Ce vécu vient impacter le retour à la vie quotidienne, « nouvel objectif qui est de prendre du temps » (Mark).  Il a permis une prise de conscience « j’ai tendance à oublier dans ma vie quotidienne de sédentaire, c’est que, un truc qui pour moi est très important finalement, c’est prendre ce temps en fait » (Emmanuelle) et vient influencer la vie professionnelle également. Parmi les six randonneurs enquêtés, trois envisageaient une reconversion et un autre a choisi de ne travailler plus qu’à mi-temps. Ce rapport au temps pris pour soi en pleine nature va venir influencer les moments d’introspection lors de l’itinérance. Pour autant, on peut voir que l’expression d’introspection et de relativité est plus forte chez les randonneurs itinérants en solitaires. Celle-ci va être moins présente dans le récit de Christian effectuant la traversée avec ses amis.

La subjectivité des randonneurs itinérants

La lenteur de la marche les amène à prendre du temps, prendre du temps pour eux. Ce qui est parfois perdu dans notre société aujourd’hui, « l’itinérance impliquerait une disponibilité au temps, où se conjuguent variablement la longueur et la lenteur » (Boutroy, 2008, p.115). C’est ce qui va venir agrémenter cette subjectivité « ouais quand t’es tout seul, t’as le temps de réfléchir, tu vas tout faire par toi-même et ça je trouve ça très agréable » (Simon). Pour Zoé, l’objectif de faire une introspection était sa raison de départ, « faire le point, mais dans un cadre complètement différent de d’habitude, et sans obligations surtout » (Zoé). La randonnée permet « le lien où bah ton corps et ton esprit sont bah un peu sur la même longueur d’onde » (Zoé). En effet, comme nous avons pu le constater dans le cadre théorique, la marche est revendiquée par les philosophes comme un outil pour réfléchir sur soi.

 Mais cette subjectivité, liée à la disposition du corps du marcheur, est inéluctablement en lien avec l’expérience corporelle que vivent les randonneurs. L’effort physique et la concentration permettent de vivre pleinement l’itinérance « je suis vraiment plus connectée à l’instant présent dans ces moments-là […] je suis en connexion je suis sur le moment-là. Je, je gère mon souffle, j’observe la nature » (Emmanuelle). L’itinérance pédestre amène le randonneur à se confronter seul avec ses pensées.

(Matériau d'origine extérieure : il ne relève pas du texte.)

(** C6.  At the choice of a sentence, whatever the line typed (and
    whatever happened before):
    - when the line, stripped and put in lower case, is [q], [quit] or
      [exit], the goodbye line is printed, the iteration ends with [break]
      and the loop returns;
    - otherwise, when [int] rejects the line (it is no integer literal,
      or one of more digits than [int] converts), or when the index it
      gives (the number minus one) is negative or not less than the
      number of sentences, the line asking for a number between 1 and
      that number is printed, and the iteration ends with [continue]: the
      loop goes on with the next choice, it does not return;
    - otherwise the sentence chosen is the one stored at that index, and
      it is the one shown as the target and passed on to the steps. *)
Theorem selection_outcomes w line rest :
  stdin w = line :: rest →
  let choice := strip line in
  let w1 := picked line rest w in
  (lower choice ∈ ["q"; "quit"; "exit"] →
     let w2 := prints [Text (nl +:+ "Keep practicing! Goodbye." +:+ nl)] w1 in
     run main_iteration w = (Break, w2)
     ∧ ∀ fuel, run (while_true (S fuel) main_iteration) w = (Returns tt, w2))
  ∧ (lower choice ∉ ["q"; "quit"; "exit"] →
     (py_int choice = inl ValueError
      ∨ ∃ n, py_int choice = inr n ∧ (n - 1 < 0 ∨ len SENTENCES ≤ n - 1)) →
     let w2 := prints [EnterNumber (len SENTENCES)] w1 in
     run main_iteration w = (Continue, w2)
     ∧ ∀ fuel, run (while_true (S fuel) main_iteration) w
               = run (while_true fuel main_iteration) w2)
  ∧ (lower choice ∉ ["q"; "quit"; "exit"] →
     ∀ n, py_int choice = inr n → 0 ≤ n - 1 < len SENTENCES →
     ∃ sentence,
       SENTENCES !! Z.to_nat (n - 1) = Some sentence
       ∧ let w2 := prints [TargetSentence sentence] w1 in
         run pick_sentence w = (Returns sentence, w2)
         ∧ run main_iteration w =
           run (generate_reference sentence;;
                record_attempt;;
                transcription ← transcribe;
                assessment ← assess sentence;
                print_feedback assessment transcription sentence) w2).
Proof.
  intros Hin choice w1. split_and!.
  - intros Hquit w2.
    assert (run main_iteration w = (Break, w2)) as Hrun.
    { apply run_main_iteration_break. by apply run_pick_sentence_quit. }
    split; [done|]. intros fuel. by apply run_while_true_break.
  - intros Hquit Hbad w2.
    assert (run main_iteration w = (Continue, w2)) as Hrun.
    { apply run_main_iteration_continue. by apply run_pick_sentence_invalid. }
    split; [done|]. intros fuel. by apply run_while_true_continue.
  - intros Hquit n Hint Hn.
    destruct (run_pick_sentence_valid w line rest n) as (sentence & Hs & Hrun);
      try done.
    exists sentence. split; [done|]. intros w2. split; [done|].
    by apply reach_generate.
Qed.

Example quit_tokens :
  Forall (λ line, lower (strip line) ∈ ["q"; "quit"; "exit"])
         ["q"; "Q"; "quit"; "QUIT"; "Exit"; " eXiT  "].
Proof. repeat constructor. Qed.

(** [int] converts a literal of 4300 digits and refuses one of 4301,
    whatever its value: 4300 zeros before a 3 are no choice of the third
    sentence. *)
Example int_digit_limit :
  py_int (strip (times "0" 4299 +:+ "3")) = inr 3
  ∧ py_int (strip (times "0" 4300 +:+ "3")) = inl ValueError
  ∧ py_int (" 1_0" +:+ times "0" 4298) = inr (10 ^ 4299)
  ∧ py_int (" 1_0" +:+ times "0" 4299) = inl ValueError.
Proof. split_and!; vm_compute; reflexivity. Qed.

(** With such a line the learner is asked again. *)
Example long_line_is_refused (w : world) (rest : list string) :
  stdin w = (times "0" 4300 +:+ "3") :: rest →
  run pick_sentence w =
  (Continue,
   prints [EnterNumber (len SENTENCES)]
          (picked (times "0" 4300 +:+ "3") rest w)).
Proof.
  intros Hin. apply run_pick_sentence_invalid; [done| |].
  - apply (bool_decide_unpack _). vm_compute. reflexivity.
  - left. vm_compute. reflexivity.
Qed.

End Session.

(** Examples, with the decoder of the sample bodies. *)
Section SessionExamples.

#[local] Existing Instance sample_decoder.

(** The learner picks sentence 5 and records it, and the reference audio
    is generated.  When the transcription service then answers 503, the
    iteration ends with [continue] after the error line: neither an
    assessment request nor a report follows.  When the transcription
    succeeds and the assessment service cannot be reached, the iteration
    ends with [continue] after the error line: no report follows. *)
Lemma service_error_aborts_iteration_witness :
  (∃ w2,
     run main_iteration stt_down = (Continue, w2)
     ∧ drop 25 (trace w2) =
       [ Printed (Text (nl +:+ "  Step 3: Transcribing your recording..."));
         Opened user_audio (Some wav);
         Posted (Request (BASE_URL +:+ "/stt/transcribe/base64")
                         (SttPayload wav true))
                unavailable;
         Printed (SttError (HTTPStatusError 503)) ])
  ∧ (∃ w2,
       run main_iteration assess_down = (Continue, w2)
       ∧ drop 28 (trace w2) =
         [ Printed (Text "  Step 4: Scoring pronunciation...");
           Opened user_audio (Some wav);
           Posted (Request (BASE_URL +:+ "/pronunciation/assess/base64")
                           (AssessPayload wav fox_sentence "wav"))
                  (PostRaises RequestError);
           Printed (AssessmentError RequestError) ]).
Proof.
  destruct service_error_aborts_iteration as [Hstt Hassess]. split.
  - pose (w1 := (run (s ← pick_sentence; generate_reference s;;
                      record_attempt;; ret s) stt_down).2).
    destruct (Hstt stt_down fox_sentence w1 wav (HTTPStatusError 503))
      as (_ & Hrun & _); [vm_compute; reflexivity..|].
    eexists. split; [exact Hrun|]. vm_compute. reflexivity.
  - pose (w1 := (run (s ← pick_sentence; generate_reference s;;
                      record_attempt;; t ← transcribe; ret (s, t))
                     assess_down).2).
    destruct (Hassess assess_down fox_sentence heard w1 wav RequestError)
      as (_ & Hrun & _); [vm_compute; reflexivity..|].
    eexists. split; [exact Hrun|]. vm_compute. reflexivity.
Defined.

(** The synthesis service answers 503, the other two answer: the
    iteration runs to its end and the report is printed. *)
Lemma synthesis_error_is_not_fatal_witness :
  ∃ w3,
    run main_iteration tts_down = (Returns tt, w3)
    ∧ take 7 (trace w3) =
      [ Printed Blank;
        Prompted pick_prompt (Some "5");
        Printed (TargetSentence fox_sentence);
        Printed (Text (nl +:+ "  Step 1: Generating reference audio..."));
        Posted (Request (BASE_URL +:+ "/tts/synthesize")
                        (TtsPayload fox_sentence "af_heart" (9 # 10) "wav"))
               unavailable;
        Printed (TtsError (HTTPStatusError 503));
        Printed (Text "  Could not generate reference audio. Continuing anyway...") ]
    ∧ grades (printed (trace w3)) = ["Excellent"].
Proof.
  destruct synthesis_error_is_not_fatal as [Htts _].
  pose (w1 := (run pick_sentence tts_down).2).
  destruct (Htts tts_down fox_sentence w1 (HTTPStatusError 503))
    as (_ & _ & Hrun); [vm_compute; reflexivity..|].
  eexists. split; [rewrite Hrun; vm_compute; reflexivity|].
  split; vm_compute; reflexivity.
Defined.

(** The learner picks sentence 5 and presses Enter, but no recording is
    found: the iteration ends with [continue], and its last events are the
    check of the file and the two lines that report it. *)
Lemma no_recording_aborts_iteration_witness :
  ∃ w2,
    run main_iteration no_recording = (Continue, w2)
    ∧ drop 24 (trace w2) =
      [ Checked user_audio false;
        Printed (FileNotFound user_audio);
        Printed Skipping ]
    ∧ shd (readable w2) = Some wav.
Proof.
  pose (w1 := (run (s ← pick_sentence; generate_reference s;; ret s)
                   no_recording).2).
  destruct (no_recording_aborts_iteration no_recording fox_sentence w1
              EmptyString [])
    as (_ & _ & Hrun & _); [vm_compute; reflexivity..|].
  eexists. split; [exact Hrun|]. split; vm_compute; reflexivity.
Defined.

(** [Quit] typed between blanks ends the session; so do [q] and [EXIT]. *)
Lemma selection_outcomes_witness :
  (∃ w2, ∀ fuel,
     run (while_true (S fuel) main_iteration)
         (session ["  Quit "; "3"] [] false) = (Returns tt, w2))
  ∧ (∃ w2, run main_iteration (session ["0"; "3"] [] false) = (Continue, w2)
           ∧ drop 2 (trace w2) = [Printed (EnterNumber 7)])
  ∧ (∃ w2, run pick_sentence (session ["3"] [] false)
           = (Returns "She sells seashells by the seashore.", w2)).
Proof.
  split_and!.
  - destruct (selection_outcomes (session ["  Quit "; "3"] [] false)
                "  Quit " ["3"] eq_refl) as ((_ & Hloop) & _).
    + by apply (bool_decide_unpack _).
    + eexists. exact Hloop.
  - destruct (selection_outcomes (session ["0"; "3"] [] false)
                "0" ["3"] eq_refl) as (_ & Hbad & _).
    destruct Hbad as (Hrun & _).
    + by apply (bool_decide_unpack _).
    + right. exists 0. split; [reflexivity|]. left. lia.
    + eexists. split; [exact Hrun|reflexivity].
  - destruct (selection_outcomes (session ["3"] [] false)
                "3" [] eq_refl) as (_ & _ & Hok).
    destruct (Hok ltac:(by apply (bool_decide_unpack _)) 3 eq_refl
                  ltac:(by vm_compute))
      as (sentence & Hs & Hrun & _).
    injection Hs as <-. eexists. exact Hrun.
Defined.

End SessionExamples.

(* ===================================================================== *)
(** * Termination of the loop                                             *)
(* ===================================================================== *)

Section Termination.

Context {decoder : Decoder}.

Lemma tame_ret {A} (a : A) : tame (ret a).
Proof. intros w. split; [done|reflexivity]. Qed.

Lemma tame_raise {A} e : tame (@raise A e).
Proof. intros w. split; [done|reflexivity]. Qed.

Lemma tame_continue {A} : tame (@continue A).
Proof. intros w. split; [done|reflexivity]. Qed.

Lemma tame_break {A} : tame (@break A).
Proof. intros w. split; [done|reflexivity]. Qed.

 Les itinérances sont vues par les randonneurs comme « une expérience de vie » (Mark) qui les amènent à une subjectivité vis-à-vis de leur voyage, exprimées par les différentes émotions et sensations qui les transpercent. Ce que l’on retrouve dans le récit de Simon « ça me met en paix avec moi-même en vrai », « c’est juste la plénitude c’est super » (Simon). Mais également Emmanuelle « vraiment je ne sais pas un truc qui se passe dans le corps, dans l’esprit qui fait que j’aime ça et qu’il y a un effet de plénitude. » (Emmanuelle). Tous les deux évoquent ce sentiment de plénitude, on retrouve également d’autres adjectifs positifs tels que « je ressentais vraiment un pur bonheur quoi », « un sentiment de liberté » (Emmanuelle), ou encore un sentiment d’apaisement pour Mark. Andreux, reprend les propos de David Le Breton dans son ouvrage Éloge de la marche. En effet, il dit que « l’itinérance, la marche sur plusieurs jours, favorise une perception différente du monde et de soi-même » (Andreux, 2008, p.160).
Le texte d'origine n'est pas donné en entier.